Porque precisamente hay orgullos que para afirmarse necesitan que el odio acuda en su ayuda puesto que no hay otro motivo mejor para reivindicarse que victimizándose.
Pues es un hecho que no existe en nuestra sociedad un rechazo generalizado, ni mucho menos odio, hacia una homosexualidad que se ha normalizado hace décadas, a pesar de que determinadas pretensiones disparatadas y conductas “barrocas” busquen provocar todo lo contrario.
Estoy hablando de ese activismo que, por supuesto, no alcanza a todo el “colectivo” pero que se apropia, reinventa y encadena las siglas LGTBIQ a toda suerte de contradicciones existenciales, sentimentales y, sobre todo, políticas; he ahí la madre de Lenin, de Pablo y el silencio de los corderos.
Siempre se ha dicho que para gustos son los colores, pero no han de ser obligadamente los del banderín arcoíris junto a las banderas que sí representan a todos.
Pues existe una amplísima mayoría que legítimamente sienten indiferencia, o repelús, o antipatía, o prevención ante determinadas prácticas o tendencias sexuales contrarias a su moral, ideas y creencias.
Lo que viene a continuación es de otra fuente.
Definition children (i : Z) : M (value * value) :=
  n ← size;
  if (i <? 0) || (n <=? i) then raise (IndexError IndexOutOfBounds)
  else
    l ← left_child i;
    r ← right_child i;
    ret (l, r).

(** [self.heap[i] op self.<child>(i)] *)
Definition elem_vs_child (op : cmp_op) (i : Z) (child : Z → M value) : M bool :=
  x ← heap_getitem i;
  c ← child i;
  eval (py_order op x c).

(** The condition of the two [if]s of [_check_child_invariance]:
    some existing child compares [op] against the element at [i]. *)
Definition child_violates (op : cmp_op) (i : Z) : M bool :=
  or_ (and_ (l ← left_child i; ret (is_not_None l)) (elem_vs_child op i left_child))
      (and_ (r ← right_child i; ret (is_not_None r)) (elem_vs_child op i right_child)).

Definition _check_child_invariance (i : Z) : M bool :=
  n ← size;
  if n <=? i then raise (IndexError IndexOutOfBounds)
  else
    mh ← read max_heap;
    if mh then
      bad ← child_violates OpLt i;
      if bad then ret false else ret true
    else
      bad ← child_violates OpGt i;
      if bad then ret false else ret true.

(** [temp = self.heap[j]; self.heap[j] = self.heap[i]; self.heap[i] = temp] *)
Definition swap_with (j i : Z) : M unit :=
  temp ← heap_getitem j;
  x ← heap_getitem i;
  heap_setitem j x;;
  heap_setitem i temp.

(** The [while] loop of [_heapify_up]; one unit of [fuel] per test of
    the loop condition. *)
Fixpoint heapify_up_loop (fuel : nat) (i parent_i : Z) : M unit :=
  match fuel with
  | O => out_of_fuel
  | S fuel' =>
      go ← and_ (ret (0 <=? parent_i)) (not_ (_check_child_invariance parent_i));
      if go then
        swap_with parent_i i;;
        let i := parent_i in
        let parent_i := (i - 1) / 2 in
        heapify_up_loop fuel' i parent_i
      else ret tt
  end.

Definition _heapify_up (i : Z) : M unit :=
  n ← size;
  if (i <? 0) || (n <=? i) then raise (IndexError IndexOutOfBounds)
  else
    let parent_i := (i - 1) / 2 in
    heapify_up_loop (S (Z.to_nat n)) i parent_i.

(** The test of the [if] inside the loop of [_heapify_down]. *)
Definition prefer_left (left_i right_i : Z) : M bool :=
  or_ (and_ (read max_heap)
            (l ← heap_getitem left_i; r ← heap_getitem right_i; eval (py_order OpGe l r)))
      (and_ (not_ (read max_heap))
            (l ← heap_getitem left_i; r ← heap_getitem right_i; eval (py_order OpLe l r))).

(** The [while] loop of [_heapify_down]. *)
Fixpoint heapify_down_loop (fuel : nat) (i : Z) : M unit :=
  match fuel with
  | O => out_of_fuel
  | S fuel' =>
      go ← not_ (_check_child_invariance i);
      if go then
        let left_i := i * 2 + 1 in
        let right_i := i * 2 + 2 in
        left ← prefer_left left_i right_i;
        if left then
          swap_with left_i i;;
          heapify_down_loop fuel' left_i
        else
          swap_with right_i i;;
          heapify_down_loop fuel' right_i
      else ret tt
  end.

Definition _heapify_down (i : Z) : M unit :=
  n ← size;
  if (i <? 0) || (n <=? i) then raise (IndexError IndexOutOfBounds)
  else heapify_down_loop (S (Z.to_nat n)) i.

(** [elem in self.heap] *)
Definition contains (elem : value) : M bool :=
  l ← read heap; ret (existsb (λ x, py_eq x elem) l).
(** Lines 36-56: the loop over the neighbors; [i] is the 1-based position
    of the head of [rest], [len_neighbors] is [len(neighbors)]. *)
Fixpoint neighbors_loop (m : Mol) (a : nat) (electrons : list Z)
    (len_neighbors i : nat) (rest : list nat) : outcome :=
  match rest with
  | [] => Returned m
  | na :: rest' =>
      let na_electrons := electrons_of m na in
      match common_electrons electrons na_electrons with
      | None =>
          if (i =? len_neighbors)%nat
          then match electrons with
               | e0 :: _ =>
                   let charge := - e0 in
                   neighbors_loop (UpdatePropertyCache (SetFormalCharge m a charge))
                                  a electrons len_neighbors (S i) rest'
               | [] => Raised IndexError m
               end
          else neighbors_loop m a electrons len_neighbors (S i) rest'
      | Some k =>
          if k =? 0
          then neighbors_loop m a electrons len_neighbors (S i) rest'
          else upgrade_bond m a na k
      end
  end.

(** Lines 20-56: the body of the loop over the atoms. *)
Definition process_atom (m : Mol) (a : nat) : outcome :=
  let electrons := electrons_of m a in
  if (length electrons =? 1)%nat && (hd 0 electrons <? 0)
  then
    let charge := - hd 0 electrons in
    Returned (UpdatePropertyCache (SetFormalCharge m a charge))
  else
    let neighbors := GetNeighbors m a in
    neighbors_loop m a electrons (length neighbors) 1 neighbors.

(** The guard of line 28, as the code evaluates it. *)
Definition only_positive_charge (m : Mol) (a : nat) : bool :=
  (length (electrons_of m a) =? 1)%nat && (hd 0 (electrons_of m a) <? 0).

(** A neighbor on which the loop does nothing and goes on: the smallest
    common value is 0, or there is no common value. *)
Definition passed_over (m : Mol) (a p : nat) : Prop :=
  common_electrons (electrons_of m a) (electrons_of m p) = None
  \/ common_electrons (electrons_of m a) (electrons_of m p) = Some 0.
(** X2: the loop stops at the first block whose check raises: the blocks
    after it are never looked at, the entries found before it are dropped,
    and the file's result carries the text of that exception as its only
    issue. *)
Theorem first_raising_block_aborts_the_check
    (w : World) (directory file_path : string) (parser_data : PyDict)
    (pre post : list (string * PyVal)) (name : string) (config : PyVal)
    (l_pre : list string) (t_pre t : Trace) (e : PyExc) :
  load_file w file_path = Returned parser_data ->
  dict_get "module" parser_data = Some (PDict (pre ++ (name, config) :: post)) ->
  for_modules w directory pre [] = (Returned l_pre, t_pre) ->
  check_module w directory name config [] = (Raised e, t) ->
  check_module_sources w directory parser_data = (Raised e, t_pre ++ t) /\
  validate_file w directory file_path =
  (Returned (mkValidationResult file_path
               [("Error during validation: " ++ exc_str e)%string] false),
   EvLog INFO ("Validating file: " ++ file_path) :: EvLoad file_path ::
   (t_pre ++ t) ++
   [EvLog ERROR ("Error validating file " ++ file_path ++ ": " ++ exc_str e)]).
Proof.
  intros Hload Hmod Hpre Hone.
  assert (Hcheck : check_module_sources w directory parser_data = (Raised e, t_pre ++ t)).
  { unfold check_module_sources. rewrite Hmod. unfold py_items. rewrite bind_ret.
    rewrite (for_modules_app _ _ _ _ _ _ _ Hpre). simpl.
    rewrite (check_module_acc _ _ _ _ l_pre), Hone. reflexivity. }
  split; [exact Hcheck |].
  exact (validate_file_checker_raised _ _ _ _ _ _ Hload Hcheck).
Qed.


Lemma check_module_adds_at_most_one w directory name config l :
  fst (check_module w directory name config []) = Returned l ->
  (List.length l <= 1)%nat.
Proof.
  destruct config as [| b | z | s | l0 | cfg]; try discriminate.
  run_py.
  destruct (dict_get "source" cfg) as [source |]; simpl;
    [| intros [= <-]; simpl; lia].
  destruct (truthy source); simpl; [| intros [= <-]; simpl; lia].
  destruct source as [| b | z | s | l0 | d]; try discriminate. simpl.
  destruct (urlparse_scheme w s) as [scheme | e]; simpl; [| discriminate].
  destruct (String.eqb scheme "http" || String.eqb scheme "https"); simpl.
  - destruct (requests_head w s) as [code | e]; simpl.
    + destruct (400 <=? code)%Z; simpl; intros [= <-]; simpl; lia.
    + destruct (is_RequestException e); simpl; [| discriminate].
      intros [= <-]; simpl; lia.
  - destruct (String.eqb scheme ""); simpl; [| intros [= <-]; simpl; lia].
    destruct (path_exists w (os_path_join directory s)); simpl;
      intros [= <-]; simpl; lia.
Qed.
(** X14.  A word that is not a command ends the run with the parser's usage
    error (exit status 2) before anything is printed or sent. *)
Theorem unknown_command `{Env} (ct : instance) (action : string)
    (args : list string) (k : console) :
  action ∉ commands ->
  run_action ct action args k =
    (Raise (SystemExit 2 ("Unknown command '" ++ action ++ "'")), k).
Proof.
  intros Hn. unfold run_action.
  destruct (String.eqb_spec action "session") as [-> | _];
    [exfalso; apply Hn; unfold commands; set_solver |].
  destruct (String.eqb_spec action "jobs") as [-> | _];
    [exfalso; apply Hn; unfold commands; set_solver |].
  destruct (String.eqb_spec action "tasks") as [-> | _];
    [exfalso; apply Hn; unfold commands; set_solver |].
  destruct (String.eqb_spec action "timeentries") as [-> | _];
    [exfalso; apply Hn; unfold commands; set_solver |].
  destruct (String.eqb_spec action "create_timeentry") as [-> | _];
    [exfalso; apply Hn; unfold commands; set_solver |].
  unfold client, parser_error. munfold. simpl. now destruct k.
Qed.

Lemma unknown_command_witness :
  run_action (H := Sample.script_env) Sample.ct "bogus" ["session"]
    (Console [] Sample.w1) =
    (Raise (SystemExit 2 "Unknown command 'bogus'"), Console [] Sample.w1).
Proof.
  apply (unknown_command (H := Sample.script_env) Sample.ct "bogus"
           ["session"] (Console [] Sample.w1)).
  unfold commands. intros Hin.
  repeat (apply elem_of_cons in Hin as [Hin | Hin]; [discriminate |]).
  inversion Hin.
Defined.

(** X15.  [create_timeentry] followed by fewer than three arguments does not end
    in a usage error: the third [args.pop(0)] at the latest raises
    [IndexError], before any look-up is made. *)
Theorem create_timeentry_needs_three `{Env} (ct : instance)
    (args : list string) (k : console) :
  (length args < 3)%nat ->
  run_action ct "create_timeentry" args k =
    (Raise (IndexError "pop from empty list"), k).
Proof.
  intros Hlen. unfold run_action. simpl. unfold client, cli_create_timeentry.
  destruct args as [|a [|b [|c t]]]; simpl in Hlen; try lia;
    munfold; simpl; now destruct k.
Qed.

Lemma create_timeentry_needs_three_witness :
  run_action (H := Sample.script_env) Sample.ct "create_timeentry"
    ["100"; "DEV"] (Console [] Sample.w1) =
    (Raise (IndexError "pop from empty list"), Console [] Sample.w1).
Proof.
  apply (create_timeentry_needs_three (H := Sample.script_env) Sample.ct
           ["100"; "DEV"] (Console [] Sample.w1)).
  simpl. lia.
Defined.

Section HarnessNet.
Context `{Env}.

Lemma client_state {A : Type} (m : M A) (k : console) :
  client m k = ((m (net k)).1, Console (printed k) (m (net k)).2).
Proof. unfold client. now destruct (m (net k)). Qed.

Lemma pprint_dict_net (v : value) (k : console) :
  net (pprint_dict v k).2 = net k.
Proof.
  destruct v; try reflexivity. unfold pprint_dict.
  now rewrite print_lines_run.
Qed.

Lemma pprint_each_net (items : list value) (k : console) :
  net (pprint_each items k).2 = net k.
Proof.
  revert k. induction items as [|x rest IH]; intros k; [reflexivity |].
  simpl. unfold mbind at 1, CM_bind at 1.
  pose proof (pprint_dict_net x k) as Hd.
  destruct (pprint_dict x k) as [[[]|e] k1]; simpl in Hd; [| exact Hd].
  unfold mbind at 1, CM_bind at 1. unfold print at 1.
  rewrite IH. exact Hd.
Qed.

Lemma pprint_all_net (v : value) (k : console) :
  net (pprint_all v k).2 = net k.
Proof.
  unfold pprint_all. unfold mbind, CM_bind. rewrite client_state.
  unfold lift. simpl. destruct (py_iter v) as [items|e]; [| reflexivity].
  destruct k as [out w]. apply (pprint_each_net items (Console out w)).
Qed.

Lemma bind_returns {A B : Type} (m : M A) (f : A -> M B) (w : world) (r : B) :
  ((m ≫= f) w).1 = Return r ->
  exists a w', m w = (Return a, w') /\ (f a w').1 = Return r.
Proof.
  unfold mbind, M_bind. destruct (m w) as [[a|e] w']; [eauto | discriminate].
Qed.

Lemma cm_bind_returns {A B : Type} (m : CM A) (f : A -> CM B) (k : console)
    (r : B) :
  ((m ≫= f) k).1 = Return r ->
  exists a k', m k = (Return a, k') /\ (f a k').1 = Return r.
Proof.
  unfold mbind, CM_bind. destruct (m k) as [[a|e] k']; [eauto | discriminate].
Qed.

Lemma pop0_or_none_length (args : list string) :
  (length (pop0_or_none args).2 <= length args)%nat.
Proof. destruct args; simpl; lia. Qed.

(** The arguments [create_timeentry] leaves are what is left after its
    three to five pops. *)
Lemma cli_create_timeentry_leaves (ct : instance) (args r : list string)
    (w : world) :
  (cli_create_timeentry ct args w).1 = Return r ->
  (length r <= length args)%nat.
Proof.
  unfold cli_create_timeentry.
  destruct args as [|a [|b [|c t]]]; try (munfold; simpl; discriminate).
  intros Hr.
  repeat (apply bind_returns in Hr as (? & ? & Hstep & Hr);
          first [ unfold lift in Hstep; simpl in Hstep;
                  injection Hstep as <- <-
                | clear Hstep ];
          simpl in Hr).
  unfold mret, M_ret in Hr. simpl in Hr. injection Hr as <-.
  pose proof (pop0_or_none_length t).
  pose proof (pop0_or_none_length (pop0_or_none t).2).
  simpl. lia.
Qed.

Lemma run_action_leaves (ct : instance) (action : string)
    (args r : list string) (k : console) :
  (run_action ct action args k).1 = Return r ->
  (length r <= length args)%nat.
Proof.
  unfold run_action. intros Hr.
  destruct (String.eqb action "session").
  { repeat (apply cm_bind_returns in Hr as (? & ? & _ & Hr)).
    injection Hr as <-. lia. }
  destruct (String.eqb action "jobs").
  { repeat (apply cm_bind_returns in Hr as (? & ? & _ & Hr)).
    injection Hr as <-. apply pop0_or_none_length. }
  destruct (String.eqb action "tasks").
  { repeat (apply cm_bind_returns in Hr as (? & ? & _ & Hr)).
    injection Hr as <-. lia. }
  destruct (String.eqb action "timeentries").
  { repeat (apply cm_bind_returns in Hr as (? & ? & _ & Hr)).
    injection Hr as <-. lia. }
  destruct (String.eqb action "create_timeentry").
  { rewrite client_state in Hr. simpl in Hr.
    eapply cli_create_timeentry_leaves, Hr. }
  rewrite client_state in Hr. unfold parser_error in Hr. munfold.
  simpl in Hr. discriminate.
Qed.

Lemma main_loop_fuel (fuel : nat) (ct : instance) (args : list string)
    (k : console) :
  (length args <= fuel)%nat ->
  (main_loop fuel ct args k).1 <> Return false.
Proof.
  revert args k. induction fuel as [|fuel IH]; intros args k Hlen.
  - destruct args; [discriminate | simpl in Hlen; lia].
  - destruct args as [|action rest]; [discriminate |].
    simpl. unfold mbind, CM_bind.
    destruct (run_action ct action rest k) as [[r|e] k'] eqn:Er;
      [| discriminate].
    apply IH.
    pose proof (run_action_leaves ct action rest r k) as Hl.
    rewrite Er in Hl. specialize (Hl eq_refl). simpl in Hlen. lia.
Qed.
Están en su derecho. Es más, muchos podríamos sentirnos orgullosos de tener una irresistible inclinación a amar a las mujeres y, estás, análogamente de sentirse interesadas por los varones. Orgullo fundado además en algo que es biológicamente la norma y constituye el sentimiento intersubjetivo de la inmensa mayoría del género humano y otras especies planetarias, que sólo de esa manera e impulso, tenemos entendido, se reproducen.
Sin embargo, bien al contrario, encontramos el afán de un poderoso y oneroso lobby gay-feminista que, enrarecido bajo las siglas LGTBIQ, etcétera, impone su orgullo oficial a toda una sociedad, a la que obliga a salir de un armario de odio ideológico empotrado en un relato que justifique su especulativa avaricia y, tal vez, resentimiento.
Algo a su vez impulsado e instrumentalizado por ideologías que históricamente les han sido hostiles, pero ahora les acogen como palanca para crear una nueva identidad de clase uniformada y esclava.
Esa pretensión se amplía hasta el punto de que para no considerar “odio” se requiere una completa e incondicional adhesión. Es blanco (arcoíris) o es negro (fascista), o amas (homosexual bueno) u odias (heteroxexual malo), no hay otra opción.
Pero aún no basta sólo con amar, sino que se ha de ser un átomo más de esa burbuja programática que consiste en crear dudas en los individuos acerca de su sexualidad, para despojarlos de su natural identidad.
Un paso necesario para la revolución totalitaria que se traen entre manos los actuales enemigos del Hombre.